(* ===== verification/PyFloat.v ===== *)
(** * Python floats and numbers

    A Python [float] is an IEEE 754 binary64 number, here the Standard Library's
    [spec_float] at precision 53 and exponent bound 1024, which rounds to nearest
    even as the hardware does.  A value that a caller hands over where a number
    is declared is a [number]: [bool] is a subclass of [int] in Python, and the
    code tells them apart. *)

From S2P Require Import Prelude.
From Stdlib Require Import SpecFloat.

#[global] Instance spec_float_eq_dec : EqDecision spec_float.
Proof. solve_decision. Defined.

(** ** Operations *)
Definition f64_add : spec_float → spec_float → spec_float := SFadd 53 1024.
Definition f64_of_int (z : Z) : spec_float := binary_normalize 53 1024 z 0 false.
Definition f64_zero : spec_float := S754_zero false.

(** [math.isfinite(f)] *)
Definition isfinite (f : spec_float) : bool :=
  match f with S754_zero _ | S754_finite _ _ _ => true | _ => false end.

Definition isnan (f : spec_float) : bool := match f with S754_nan => true | _ => false end.

Inductive number :=
  | PyInt (z : Z)
  | PyFloat (f : spec_float)
  | PyBool (b : bool)
  | PyOther.

(** [float(v)] for an [int] or a [float]; an integer that rounds beyond the
    largest float overflows. *)
Definition to_float (v : number) : result spec_float :=
  match v with
  | PyInt z =>
      raise_if (negb (isfinite (f64_of_int z))) (OverflowError "int too large to convert to float");;
      Ok (f64_of_int z)
  | PyFloat f => Ok f
  | PyBool b => Ok (f64_of_int (Z.b2z b))
  | PyOther => Raise (TypeError "float() argument must be a string or a real number")
  end.

(** A REAL NOT NULL column: SQLite stores NaN as NULL, which the constraint
    refuses, and loses the sign of zero. *)
Definition sqlite_real (f : spec_float) : result spec_float :=
  match f with
  | S754_nan => Raise (IntegrityError "NOT NULL constraint failed")
  | S754_zero _ => Ok f64_zero
  | f => Ok f
  end.

(** ** Comparisons of numbers *)
Lemma sf_compare_antisym a b : SFcompare b a = CompOpp <$> SFcompare a b.
Proof.
  destruct a as [[]|[]| |[] m e], b as [[]|[]| |[] m' e']; try done; cbn; f_equal;
    change (PosDef.Pos.compare_cont Eq ?p ?q) with (p ?= q)%positive;
    rewrite (Z.compare_antisym e e'), (Pos.compare_antisym m m');
    destruct (e ?= e'); done.
Qed.

(** Between numbers, [b <= a] is the negation of [a < b]. *)
Lemma fleb_fltb a b : isnan a = false → isnan b = false → SFleb b a = negb (SFltb a b).
Proof.
  intros Ha Hb. unfold SFleb, SFltb. rewrite (sf_compare_antisym a b).
  assert (is_Some (SFcompare a b)) as [c ->] by (destruct a, b; done || by eexists).
  by destruct c.
Qed.

Lemma fltb_nan a b : SFltb a b = true → isnan a = false ∧ isnan b = false.
Proof. destruct a, b; done. Qed.

Lemma finite_not_nan f : isfinite f = true → isnan f = false.
Proof. by destruct f. Qed.

(** What a REAL column gives back of a number. *)
Definition stored (f : spec_float) : spec_float :=
  match f with S754_zero _ => f64_zero | f => f end.

Lemma sqlite_real_number f : isnan f = false → sqlite_real f = Ok (stored f).
Proof. by destruct f. Qed.

Lemma stored_number f : isnan f = false → isnan (stored f) = false.
Proof. by destruct f. Qed.

Lemma stored_fltb f x : SFltb x (stored f) = SFltb x f.
Proof. destruct f as [[]| | |], x as [[]| | |]; done. Qed.

(** ** A sum of finite numbers is a number *)
Definition nonneg_m (r : shr_record) : Prop := 0 ≤ shr_m r.

Lemma shr_1_nonneg r : nonneg_m r → nonneg_m (shr_1 r).
Proof. destruct r as [[|[p|p|]|p] b c]; unfold nonneg_m; cbn; lia. Qed.

Lemma iter_nonneg p r : nonneg_m r → nonneg_m (iter_pos shr_1 p r).
Proof.
  revert r. induction p as [p IH|p IH|]; intros r H; cbn; auto using shr_1_nonneg.
Qed.

Lemma shr_fexp_nonneg m e l : 0 ≤ m → nonneg_m (shr_fexp 53 1024 m e l).1.
Proof.
  intros Hm. unfold shr_fexp, shr.
  assert (nonneg_m (shr_record_of_loc m l)) as H by (by destruct l as [|[]]).
  destruct (_ - _); [done| |done]. by apply iter_nonneg.
Qed.

Lemma round_nearest_nonneg m l : 0 ≤ m → 0 ≤ round_nearest_even m l.
Proof. destruct l as [|[]]; cbn; try destruct (Z.even m); lia. Qed.

Lemma binary_round_number s m e : isnan (binary_round 53 1024 s m e) = false.
Proof.
  unfold binary_round. destruct (shl_align _ _ _) as [mz ez]. unfold binary_round_aux.
  pose proof (shr_fexp_nonneg (Zpos mz) ez loc_Exact ltac:(lia)) as H1.
  destruct (shr_fexp 53 1024 (Zpos mz) ez loc_Exact) as [r1 e1].
  pose proof (shr_fexp_nonneg _ e1 loc_Exact (round_nearest_nonneg _ (loc_of_shr_record r1) H1)) as H2.
  destruct (shr_fexp 53 1024 _ e1 loc_Exact) as [r2 e2]. unfold nonneg_m in H2. cbn [fst] in H2.
  destruct (shr_m r2); [done| |lia]. by destruct (_ <=? _).
Qed.

Lemma f64_add_number a b : isfinite a = true → isfinite b = true → isnan (f64_add a b) = false.
Proof.
  destruct a as [s|?| |s m e], b as [s'|?| |s' m' e']; try done; intros _ _; [by destruct s, s'|].
  unfold f64_add, SFadd, binary_normalize. destruct (_ + _); [done|apply binary_round_number..].
Qed.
* * *
Search the records for the word "negb" and copy out every line that holds it.

      raise_if (negb (isfinite (f64_of_int z))) (OverflowError "int too large to convert to float");;
Lemma fleb_fltb a b : isnan a = false → isnan b = false → SFleb b a = negb (SFltb a b).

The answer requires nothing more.